Sunday, September 15, 2013

Our room

This was meant to be a picture post, but my computer is grumpy, and I will be if I persevere on trying to load pictures.  Mayhap soon.

We have officially moved out of our house.  We put it on the market near the beginning of August, and it sold within 8 days.  Oh, boy.  Excellent news, but the resulting rush to find a place to live was on.  Funnily enough, no one wants to rent an apartment to a family with four kids.  We persevered through the soul-crushing days of having people look at us like we were dung beetles when we admitted we had four kids, and we finally found a new place to live in a trailer park.  The trailer is new but tiny (well, compared to our house), but Evan and I are able to deal with it because, hello?  We're living in a trailer park!  The cultural significance cannot be overstated.
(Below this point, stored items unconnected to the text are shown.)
(* ===== verification/CoordinationSystem.v ===== *)
(** * Processes over one coordination journal

    Processes open the journal's file, perform the operations of its role, close
    it or die at any point between them; a file operation may fail before or after
    it took effect.  An effect is admitted as new at most once over every run,
    what was retained only evolves, and a record in an applied or rejected state
    has the evidence for it. *)
From S2P Require Import Prelude PyFloat PyStr PyTime PyJson Sha256 Crypto Models PhysicalModels CapabilityModels.
From S2P Require Import DurableReplay Workload WorkloadVerifier CoordinationModels CoordinationMessages.
From S2P Require Import CoordinationRecord CoordinationJournal CoordinationOps CoordinationHistory CoordinationRuns.

(** ** Operations *)
Inductive JournalOp :=
  | GatewayBegin (q : SignedEffectPrepareRequest)
  | RetainPreparation (q : SignedEffectPrepareRequest) (c : CoordinationReceipt)
  | GatewayBeginCommit (q : SignedEffectCommitRequest)
  | RetainCommitOutcome (q : SignedEffectCommitRequest) (o : SignedEffectOutcome)
  | GatewayBeginQuery (q : SignedEffectQueryRequest)
  | CompleteQuery (q : SignedEffectQueryRequest) (o : SignedEffectOutcome)
  | FailQuery (q : SignedEffectQueryRequest) (reason : string) (evidence : option string)
  | CloseNotDispatched (e : EffectIdentity) (reason : string) (evidence : option string)
  | PrepareEffect (q : SignedEffectPrepareRequest)
      (issue : SignedEffectPrepareRequest → datetime → result CoordinationReceipt)
  | BeginCommit (q : SignedEffectCommitRequest)
      (issue : SignedEffectCommitRequest → datetime → result DurableCommitAcceptance)
  | FinishCommit (q : SignedEffectCommitRequest) (o : SignedEffectOutcome)
  | RetainQueryOutcome (q : SignedEffectQueryRequest) (o : SignedEffectOutcome)
  | AnswerQuery (q : SignedEffectQueryRequest)
      (issue : SignedEffectQueryRequest → CoordinationJournalRecord → datetime → result SignedEffectOutcome)
  | MarkCommitUnknown (q : SignedEffectCommitRequest) (reason : string) (evidence : option string).
(** The class that has the operation; both have [mark_commit_unknown]. *)
Definition op_role (op : JournalOp) : option JournalRole :=
  match op with
  | GatewayBegin _ | RetainPreparation _ _ | GatewayBeginCommit _ | RetainCommitOutcome _ _ | GatewayBeginQuery _
  | CompleteQuery _ _ | FailQuery _ _ _ | CloseNotDispatched _ _ _ => Some ROLE_GATEWAY
  | PrepareEffect _ _ | BeginCommit _ _ | FinishCommit _ _ | RetainQueryOutcome _ _ | AnswerQuery _ _ =>
      Some ROLE_EFFECT_COORDINATOR
  | MarkCommitUnknown _ _ _ => None
  end.
Inductive Reply :=
  | ReplyRecord (r : CoordinationJournalRecord)
  | ReplyReceipt (c : CoordinationReceipt)
  | ReplyAdmission (a : CommitAdmission)
  | ReplyOutcome (o : SignedEffectOutcome).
We haven't finished moving out of our house yet, but we spent Saturday moving beds, bureaus, tables and sofas over to the trailer.  Now comes all the closet cleanouts, and the resulting "Oh, my stars, where will we ever store this??" moments.

It is bittersweet to be almost done with this little house.  As I lay in bed the last morning, Elliott came in to snuggle, and we had a discussion about When Elliott was Little (he always enjoys that).  I was showing him where his cradle used to be, and telling him about the big oxygen tank that used to stand between the cradle and bed.  I started waxing a little nostalgic about that room.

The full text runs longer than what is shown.